I have to check out this Pops cure thread.  It should be fine to inject with the brine it is currently in correct?  That was my original plan.  I cut the loin in about 8" sections and I was going to make one injection in the centre of each end and slowly draw the needle out while injecting.  Or should I do 3 injections per end that would end up being 1.5" apart?

Here is the brine I used for 2 x 8" sections (approx 3 pounds each)

1 gal water

10 tsp of 5% sodium nitrite cure

1 cup pickling salt

1 cup brown sugar

.5 cups maple syrup/honey mix

2 tbs ground sage

2 tbs thyme

5 cloves garlic

I did boil the brine and add the nitrite later after it had cooled.  It wasn't totally cooled down though, probably slightly above room temp still at that point. Some recipes I found called for only a 3 day cure with just putting the loin in a ziplock with the brine, no injection??  I was planing on pulling one at 3 days (this weekend), and one at 10 days (next weekend) and seeing the difference


----------



## daveomak (Jun 3, 2016)

One chart says 1 tsp. cure #1 weighs ~ 5.7 grams....  5.7 grams X 0.05 (% nitrite in the cure) = 0.28 grams nitrite... x 10 tsp. = 2.8 grams nitrite..

1 gallon water + the salt and sugar etc. weighs about 10#'s x 454 grams/# = 4540 grams brine/cure...  = 616 Ppm nitrite brine

If you have 10#'s of meat and add it to the brine mix,  over time, a long time, the meat should end up about 300 Ppm nitrite when it all comes to equilibrium...  probably 2-3 weeks with injection...

To get the meat around an acceptable level of ~150 ish Ppm,  if you inject around 25% of the weight of the meat, that will get you there...  20% injection will get ~120 Ppm which is OK also.. about minimum for nitrite... 

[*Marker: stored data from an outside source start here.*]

(** * SkyPortal GCN widgets: a shallow embedding of the UI state logic

  The development follows three React components of the repository:

  - [GcnSelectionForm] (selection defaults, sky-map overlay fetch, query
    form validation, result panes, Treasure Map buttons),
  - [SkymapTriggerAPIDisplay] (the API trigger selector),
  - [RecentGcnEvents] (the recent-events widget).

  React state is modelled by explicit records, handlers and effects by
  functions on these records, JavaScript objects used as lookup tables by
  finite maps, and rendering by functions into a small element tree. *)

From Stdlib Require Import ZArith QArith Ascii String List Lia.
From stdpp Require Import gmap strings list.
Import ListNotations.

Local Open Scope string_scope.
Local Open Scope list_scope.
Local Open Scope Z_scope.

(** ** The fragment of JavaScript the components rely on *)

Module JS.

(** Numbers: the finite values are represented by their exact rational
    value; [NaN] and the two infinities are kept apart because the
    relational operators treat them specially. *)
Inductive number : Type :=
| NaN
| NegInf
| Fin (q : Q)
| PosInf.

Inductive prim : Type :=
| PUndefined
| PNull
| PBool (b : bool)
| PNum (n : number)
| PStr (s : string).

(** Form data holds primitives and arrays of primitives ([queryList],
    [group_ids]). *)
Inductive value : Type :=
| VPrim (p : prim)
| VArr (items : list prim).

Coercion VPrim : prim >-> value.

Definition num (z : Z) : prim := PNum (Fin (inject_Z z)).

(** [x?.f]-style access needs to tell an absent object from a present
    one; [nullable] is used wherever the code guards with [?.] or tests
    truthiness of an object or array reference. *)
Inductive nullable (A : Type) : Type :=
| Undefined
| Null
| Def (a : A).
Arguments Undefined {A}.
Arguments Null {A}.
Arguments Def {A} a.

(** [o?.f] *)
Definition opt_chain {A B} (o : nullable A) (f : A -> nullable B) : nullable B :=
  match o with
  | Def a => f a
  | _ => Undefined
  end.

(** Truthiness of an object or array reference: only absence is falsy. *)
Definition present {A} (o : nullable A) : bool :=
  match o with
  | Def _ => true
  | _ => false
  end.

Definition Qlt_bool (a b : Q) : bool := negb (Qle_bool b a).

(** Number::lessThan; [None] is the "undefined" answer given for NaN. *)
Definition num_lessThan (x y : number) : option bool :=
  match x, y with
  | NaN, _ | _, NaN => None
  | PosInf, _ => Some false
  | _, PosInf => Some true
  | _, NegInf => Some false
  | NegInf, _ => Some true
  | Fin a, Fin b => Some (Qlt_bool a b)
  end.

(** ToBoolean on primitives. *)
Definition truthy (x : prim) : bool :=
  match x with
  | PUndefined | PNull => false
  | PBool b => b
  | PNum NaN => false
  | PNum (Fin q) => negb (Qeq_bool q 0)
  | PNum _ => true
  | PStr s => negb (String.eqb s "")
  end.

(** [a || b] *)
Definition or_else (a b : prim) : prim := if truthy a then a else b.

Section Coercions.

(** Two built-ins of the language are left abstract: the numeric reading
    of a string and the string form of an array. Every statement below
    holds whatever they compute. *)
Variable StringToNumber : string -> number.
Variable ArrayToString : list prim -> string.
(** * DPorch: the guest interop bridge

    A shallow embedding of the Python side of DPorch's bridge and of the
    scripts that run through it:

    - [src/DPorch.Runtime/Python/Code/pickle_serialize.py]   ([serialize])
    - [src/DPorch.Runtime/Python/Code/pickle_deserialize.py] ([deserialize])
    - [examples/iteration_rate_limiter.py]                   ([step])
    - [tests/.../PythonGILTestScripts/test_functions.py]     (the test module)

    Python exceptions are explicit: a computation that may raise returns a
    [result]. Module-level variables are explicit state, and what a script
    does to the world ([print], [time.sleep]) is a trace of events.

    [pickle] is the guest runtime's library; [Pickle] models its protocol 4
    on the values of [value]. The call gate, the resolver and the invoker
    are host code; [Bridge] models them from the specification.
    [examples/end_close_sock/end_close_sock.py] talks to a remote echo
    server; of it only the socket object appears here, as the value that
    has no encoding. *)

From Stdlib Require Import ZArith Lia List Bool.
From Stdlib Require Import Strings.String Strings.Ascii Strings.Byte.
From Stdlib Require Import Numbers.DecimalString.
From stdpp Require Import base tactics option list strings gmap.

Set Warnings "-register-all".

Local Open Scope string_scope.
Local Open Scope list_scope.
Local Open Scope Z_scope.

(** ** Exceptions and results *)

(** A raised Python exception: the name of its class and [str(e)]. *)
Record exn := Exn { exn_kind : string; exn_message : string }.

Inductive result (A : Type) : Type :=
| Ok (a : A)
| Raise (e : exn).
Arguments Ok {A} a.
Arguments Raise {A} e.

#[global] Instance result_ret : MRet result := fun _ a => Ok a.
#[global] Instance result_bind : MBind result := fun _ _ f m =>
  match m with
  | Ok a => f a
  | Raise e => Raise e
  end.

Definition is_ok {A} (r : result A) : bool :=
  match r with Ok _ => true | Raise _ => false end.

(** Python [bytes]. *)
Abbreviation bytes := (list byte).

#[global] Instance byte_eq_dec : EqDecision byte := Byte.byte_eq_dec.

(** ** Python dictionaries

    A [dict] keeps its items in insertion order and holds each key once.
    Storing under a key that is present replaces the value in place; storing
    under a new key appends the item. *)

Section Dict.
Context {K V : Type} `{EqDecision K}.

Once injected, the meat has all the nitrite it needs....   zip bag it but do *not add any additional brine/cure mix *to the bag....   Let it sit in the refer for at least a week and you will be OK...   The weeks time will let the cure mix mingle throughout the meat and hopefully contact all areas...   Small injections every 1.5 inches will help to equally distribute the cure mix.....

One thing I do is wrap the meat with saran really well to get it sealed as best I can...  I don't wrap really tight as the meat will swell from the injection.... place in an open zip bag...   then inject the loin from the top side of the wrapped loin ONLY... inject all over the place to get the 20-25% injection into the meat...    what ever leaks out of the meat will stay in contact with it....   DO NOT turn or massage so the injected liquid stays inside the meat if possible...   in 7 days the curing process will be done....  Below is the thread where I did a pork loin...  you can see the loin sections wrapped in saran and in a zip bag and then injected with my mix...   worked really well....   It's my new go to method for loin...

http://www.smokingmeatforums.com/t/242305/pork-loin-canadian-bacon-my-way-money


----------



## wellsy (Jun 3, 2016)

Thanks for the link Dave.  That looks amazing.  Definitely something to shoot for!


----------